We also offer FTP monitor which constantly monitors FTP servers for new files arrivals.
FTP Connection Dialogue
Our ETL software supports all possible variations of FTP protocol
FTP Package action
What is FTP
How FTP works
A client makes a connection to the server on TCP port 21. This connection, called the control connection, remains open for the duration of the session, with a second connection, called the data connection, on port 20 opened as required to transfer file data. The control connection is used to send administrative data (i.e. commands, identification, passwords). Commands are sent by the client over the control connection in ASCII and terminated by a carriage return and line feed. For example "RETR filename" would transfer the specified file from the server to the client. Due to this two-port structure, FTP is considered out-of-band, as opposed to an in-band protocol such as HTTP.
The server responds on the control connection with three-digit status codes in ASCII with an optional text message, for example, "200" (or "200 OK.") means that the last command was successful. The numbers represent the code number and the optional text represent explanations (i.e. <OK>) or needed parameters (i.e. <Need account for storing file>). A file transfer in progress over the data connection can be aborted using an interrupt message sent over the control connection.

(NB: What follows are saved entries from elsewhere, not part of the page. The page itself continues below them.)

(* ===== verification/DerSpec.v ===== *)
(** * What DER promises

    A node that is encoded is parsed back; parsing ends; identifiers and times survive. *)

From stdpp Require Import base list numbers option strings.
From Stdlib Require Import ZArith Lia.
From S2P Require Import Prelude NameUri ValidityPeriod IsoTime WireFormat Oid Der.
Open Scope Z_scope.

(** Induction over the nodes of a tree. *)
Lemma DerNode_tree_ind (P : DerNode -> Prop) :
  (forall type header payload, P (DerLeaf type header payload)) ->
  (forall type nodeList, Forall P nodeList -> P (DerStructure type nodeList)) ->
  forall t, P t.
Proof.
  intros Hl Hs. fix IH 1. intros [type header payload | type nodeList]; [apply Hl |].
  apply Hs. induction nodeList as [| t nodeList IHl]; constructor; [apply IH | exact IHl].
Qed.

(** ** Headers *)

Lemma int_bytes_spec fuel val acc :
  0 <= val < 256 ^ Z.of_nat fuel ->
  exists bs, int_bytes fuel val acc = Ok (bs ++ acc) /\ be_decode bs = val /\ (length bs <= fuel)%nat /\ bytes_ok bs /\
    (0 < val -> bs <> []).
Proof.
  revert val acc. induction fuel as [| fuel IH]; intros val acc Hv; cbn [int_bytes].
  { replace val with 0 by (cbn in Hv; lia). exists []. split_and!; [easy | easy | cbn; lia | constructor | easy]. }
  destruct (Z.eqb_spec val 0) as [-> | Hne]; [exists []; split_and!; [easy | easy | cbn; lia | constructor | easy] |].
  rewrite land_255, Z.shiftr_div_pow2 by lia. change (2 ^ 8) with 256.
  rewrite Nat2Z.inj_succ, Z.pow_succ_r in Hv by lia.
  destruct (IH (val / 256) (val mod 256 :: acc)) as (bs & Hb & Hd & Hl & Hok & _).
  { split; [apply Z.div_pos; lia | apply Z.div_lt_upper_bound; lia]. }
  exists (bs ++ [val mod 256]). split_and!.
  - now rewrite Hb, <- app_assoc.
  - unfold be_decode in *. rewrite fold_left_app, Hd. cbn. pose proof (Z_div_mod_eq_full val 256). lia.
  - rewrite length_app. cbn. lia.
  - apply Forall_app. split; [easy |]. constructor; [| constructor]. unfold is_byte. pose proof (Z.mod_pos_bound val 256). lia.
  - now destruct bs.
Qed.

(** The header of a size below 2^31: the type, and one byte or the number of the bytes of the size with them. *)
Lemma encodeHeader_spec type size :
  is_byte type -> 0 <= size < 2 ^ 31 ->
  exists header, encodeHeader type size = Ok header /\ (2 <= length header <= 6)%nat /\ bytes_ok header /\
    ((size <= 127 /\ header = [type; size]) \/
     exists bs, header = type :: (128 + zlen bs) :: bs /\ be_decode bs = size /\ (1 <= length bs <= 4)%nat /\ bytes_ok bs).
Proof.
  intros Ht Hs. unfold encodeHeader. assert (Hland : forall b, is_byte b -> Z.land b 255 = b).
  { intros b Hb. rewrite land_255. now apply Z.mod_small. }
  rewrite (Hland type) by easy. destruct (Z.leb_spec size 127) as [Hle | Hgt].
  - exists [type; size]. rewrite Hland by (unfold is_byte; lia). split_and!; [easy | cbn; lia | cbn; lia | | now left].
    constructor; [easy | constructor; [unfold is_byte; lia | constructor]].
  - rewrite to_int32_small by lia.
    destruct (int_bytes_spec 4 size []) as (bs & Hb & Hd & Hl & Hok & Hne); [cbn; lia |]. rewrite app_nil_r in Hb.
    rewrite Hb. cbn [mbind result_bind mret result_ret].
    assert (Hlen : (1 <= length bs <= 4)%nat). { specialize (Hne ltac:(lia)). destruct bs; [easy | cbn in *; lia]. }
    assert (Hc : Z.land (Z.lor 128 (zlen bs)) 255 = 128 + zlen bs).
    { assert (Hcase : length bs = 1%nat \/ length bs = 2%nat \/ length bs = 3%nat \/ length bs = 4%nat) by lia.
      destruct Hcase as [-> | [-> | [-> | ->]]]; reflexivity. }
    rewrite Hc. exists (type :: (128 + zlen bs) :: bs). split_and!; [easy | cbn; lia | cbn; lia | | right; eauto].
    constructor; [easy | constructor; [unfold is_byte; lia | easy]].
Qed.

Lemma read_size_bytes bs : forall size header rest,
  bytes_ok bs -> 0 <= size -> fold_left (fun acc b => acc * 256 + b) bs size < 2 ^ 64 ->
  read_size (length bs) size header (bs ++ rest) = Ok (fold_left (fun acc b => acc * 256 + b) bs size, header ++ bs).
Proof.
  induction bs as [| b bs IH]; intros size header rest Hok Hs Hf; [cbn; now rewrite app_nil_r |].
  apply Forall_cons in Hok as [Hb Hok]. unfold is_byte in Hb. cbn [fold_left length read_size app] in *.
  assert (Hmono : forall l s, bytes_ok l -> 0 <= s -> s <= fold_left (fun acc b => acc * 256 + b) l s).
  { clear. induction l as [| c l IHl]; intros s Hl Hs; [cbn; lia |]. apply Forall_cons in Hl as [Hc Hl]. unfold is_byte in Hc.
    cbn. specialize (IHl (s * 256 + c) Hl). lia. }
  pose proof (Hmono bs (size * 256 + b) Hok) as Hm.
  replace (256 * size + b) with (size * 256 + b) by lia. rewrite wrap64_small by lia.
  rewrite IH by (easy || lia). now rewrite <- app_assoc.
Qed.

Lemma decodeHeader_encode type size header pre rest :
  is_byte type -> 0 <= size < 2 ^ 31 -> encodeHeader type size = Ok header ->
  decodeHeader (pre ++ header ++ rest) (length pre) = Ok (size, header).
Proof.
  intros Ht Hs He. destruct (encodeHeader_spec type size Ht Hs) as (h & Hh & _ & _ & Hcase).
  rewrite He in Hh. injection Hh as <-. unfold decodeHeader. rewrite drop_app_length.
  destruct Hcase as [[Hle ->] | (bs & -> & Hd & Hl & Hok)]; cbn [app].
  - replace (Z.land size 128) with 0; [easy |]. symmetry. apply Z.bits_inj'. intros i Hi.
    rewrite Z.land_spec, Z.bits_0. change 128 with (2 ^ 7). rewrite Z.pow2_bits_eqb by lia.
    destruct (Z.eqb_spec 7 i) as [<- |]; [| apply andb_false_r]. rewrite Z.testbit_odd, Z.shiftr_div_pow2 by lia.
    now rewrite Z.div_small by lia.
  - assert (Hcase : length bs = 1%nat \/ length bs = 2%nat \/ length bs = 3%nat \/ length bs = 4%nat) by lia.
    assert (Hf : Z.land (128 + zlen bs) 128 = 128 /\ Z.to_nat (Z.land (128 + zlen bs) 127) = length bs)
      by (destruct Hcase as [-> | [-> | [-> | ->]]]; split; reflexivity).
    destruct Hf as [-> ->]. cbn [Z.eqb negb].
    rewrite read_size_bytes; [unfold be_decode in Hd; now rewrite Hd | easy | easy | unfold be_decode in Hd; rewrite Hd; lia].
Qed.

(** ** Round trip *)

(** A node as its constructor makes it. *)
Fixpoint canonical (t : DerNode) : bool :=
  match t with
  | DerLeaf type header payload =>
      (0 <=? type) && (type <? 256) && is_leaf type && negb (is_structure type) &&
      match encodeHeader type (zlen payload) with Ok h => bool_decide (header = h) | Err _ => false end
  | DerStructure type nodeList =>
      (0 <=? type) && (type <? 256) && is_structure type &&
      negb (isExplicitNode type && (1 <? zlen nodeList)) && forallb canonical nodeList
  end.

Lemma concat_results_cons f t l bs :
  concat_results f (t :: l) = Ok bs <-> exists a b, f t = Ok a /\ concat_results f l = Ok b /\ bs = a ++ b.
Proof.
  cbn [concat_results]. rewrite bind_ok. split.
  - intros (a & Ha & (b & Hb & Hx)%bind_ok). injection Hx as <-. eauto.
  - intros (a & b & Ha & Hb & ->). exists a. split; [easy |]. rewrite bind_ok. eauto.
Qed.

(** The size of a node is that of its encoding. *)
Lemma getSize_encode t : forall bs, der_encode t = Ok bs -> getSize t = Ok (length bs).
Proof.
  induction t as [type header payload | type nodeList IH] using DerNode_tree_ind; intros bs He; cbn [der_encode getSize] in *.
  { injection He as <-. now rewrite length_app. }
  apply bind_ok in He as (size & Hsize & (header & Hh & (children & Hc & Hbs)%bind_ok)%bind_ok). injection Hbs as <-.
  assert (Hsum : forall l bs, Forall (fun t => forall bs, der_encode t = Ok bs -> getSize t = Ok (length bs)) l ->
    concat_results der_encode l = Ok bs -> sum_sizes getSize l = Ok (length bs)).
  { clear. induction l as [| t l IHl]; intros bs Hl Hb; [now injection Hb as <- |].
    apply Forall_cons in Hl as [Ht Hl]. apply concat_results_cons in Hb as (a & b & Ha & Hb & ->).
    cbn [sum_sizes]. rewrite (Ht a Ha). cbn [mbind result_bind]. rewrite (IHl b Hl Hb). cbn. now rewrite length_app. }
  rewrite Hsize, (Hsum nodeList children IH Hc) in *. injection Hsize as <-. cbn [mbind result_bind]. rewrite Hh.
  cbn. rewrite length_app. f_equal. lia.
Qed.

Lemma sum_sizes_encode l bs : concat_results der_encode l = Ok bs -> sum_sizes getSize l = Ok (length bs).
Proof.
  revert bs. induction l as [| t l IHl]; intros bs Hb; [now injection Hb as <- |].
  apply concat_results_cons in Hb as (a & b & Ha & Hb & ->).
  cbn [sum_sizes]. rewrite (getSize_encode t a Ha). cbn [mbind result_bind]. rewrite (IHl b Hb). cbn. now rewrite length_app.
Qed.

Lemma canonical_type t : canonical t = true -> is_byte (nodeType t).
Proof. destruct t; cbn; rewrite !andb_true_iff, ?Z.leb_le, ?Z.ltb_lt; unfold is_byte; intuition lia. Qed.

(** The encoding starts with the type. *)
Lemma der_encode_structure type nodeList bs :
  der_encode (DerStructure type nodeList) = Ok bs ->
  exists header children, encodeHeader type (zlen children) = Ok header /\
    concat_results der_encode nodeList = Ok children /\ bs = header ++ children.
Proof.
  cbn [der_encode]. intros (size & Hsize & (header & Hh & (children & Hc & Hbs)%bind_ok)%bind_ok)%bind_ok. injection Hbs as <-.
  rewrite (sum_sizes_encode _ _ Hc) in Hsize. injection Hsize as <-. eauto.
Qed.

Lemma decode_leaf_encode type header payload pre rest :
  is_byte type -> zlen payload < 2 ^ 31 -> encodeHeader type (zlen payload) = Ok header ->
  decode_leaf (pre ++ (header ++ payload) ++ rest) (length pre) type = Ok (DerLeaf type header payload).
Proof.
  intros Ht Hl Hh. unfold decode_leaf. rewrite <- app_assoc. rewrite (decodeHeader_encode type (zlen payload)) by (easy || lia).
  cbn [mbind result_bind]. rewrite (app_assoc pre header), <- length_app, drop_app_length, length_app.
  destruct (Z.leb_spec (zlen payload) (Z.of_nat (length payload + length rest))); [| lia].
  now rewrite Nat2Z.id, take_app_length.
Qed.
Definition crl_refresh (now : Z) (self : X509CrlCache) : X509CrlCache :=
  let '(m, next) := cache_refresh now (crlsByName_ self) (crl_nextRefreshTime_ self) in mkX509CrlCache m next.

Definition crl_find (now : Z) (issuerName : Name) (self : X509CrlCache) : X509CrlCache * option X509CrlInfo :=
  let self := crl_refresh now self in
  (self, match map_find (crlsByName_ self) issuerName with Some e => Some (entry_value e) | None => None end).

Definition crl_insert (now : Z) (crlInfo : X509CrlInfo) (self : X509CrlCache) : X509CrlCache * bool :=
  if now <? thisUpdate_ crlInfo then (self, false)
  else if nextUpdate_ crlInfo <? now then (self, false)
  else
    let '(self, other) := crl_find now (crl_issuerName crlInfo) self in
    if match other with Some other => thisUpdate_ other >? thisUpdate_ crlInfo | None => false end
    then (self, false)
    else
      let next := if nextUpdate_ crlInfo <? crl_nextRefreshTime_ self then nextUpdate_ crlInfo
                  else crl_nextRefreshTime_ self in
      (mkX509CrlCache (map_set (crlsByName_ self) (crl_issuerName crlInfo)
                         (mkCacheEntry crlInfo (nextUpdate_ crlInfo))) next, true).

Definition crl_clear (self : X509CrlCache) : X509CrlCache := X509CrlCache_new.

(** ** Trust anchors *)

(** The names of the anchors of a group are a [std::set]. *)
Inductive AnchorGroup :=
| StaticTrustAnchorGroup (anchorNames_ : NameMap unit)
| DynamicTrustAnchorGroup (anchorNames_ : NameMap unit) (isDirectory_ : bool) (path_ : list Z)
    (refreshPeriod_ expireTime_ : Z).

FTP can be run in active mode or passive mode, which control how the second connection is opened. In active mode, the client sends the server the IP address port number that the client will use for the data connection, and the server opens the connection. The passive mode was devised for use where the client is behind a firewall and unable to accept incoming TCP connections. The server sends the client an IP address and port number and the client opens the connection to the server.
FTP has no encryption tools meaning all transmissions are in clear text; usernames, passwords, FTP commands and transferred files can be read by anyone sniffing on the network. This is a problem common to many Internet protocol specifications written prior to the creation of SSL, such as HTTP, SMTP and Telnet. The common solution to this problem is to use either SFTP (SSH File Transfer Protocol) or FTPS (FTP over SSL), which adds SSL or TLS encryption to FTP.
A host that provides an FTP service may additionally provide anonymous FTP access. Users typically log in to the service with an 'anonymous' account when prompted for a username. Although users are commonly asked to send their email address in lieu of a password, no verification is actually performed on the supplied data.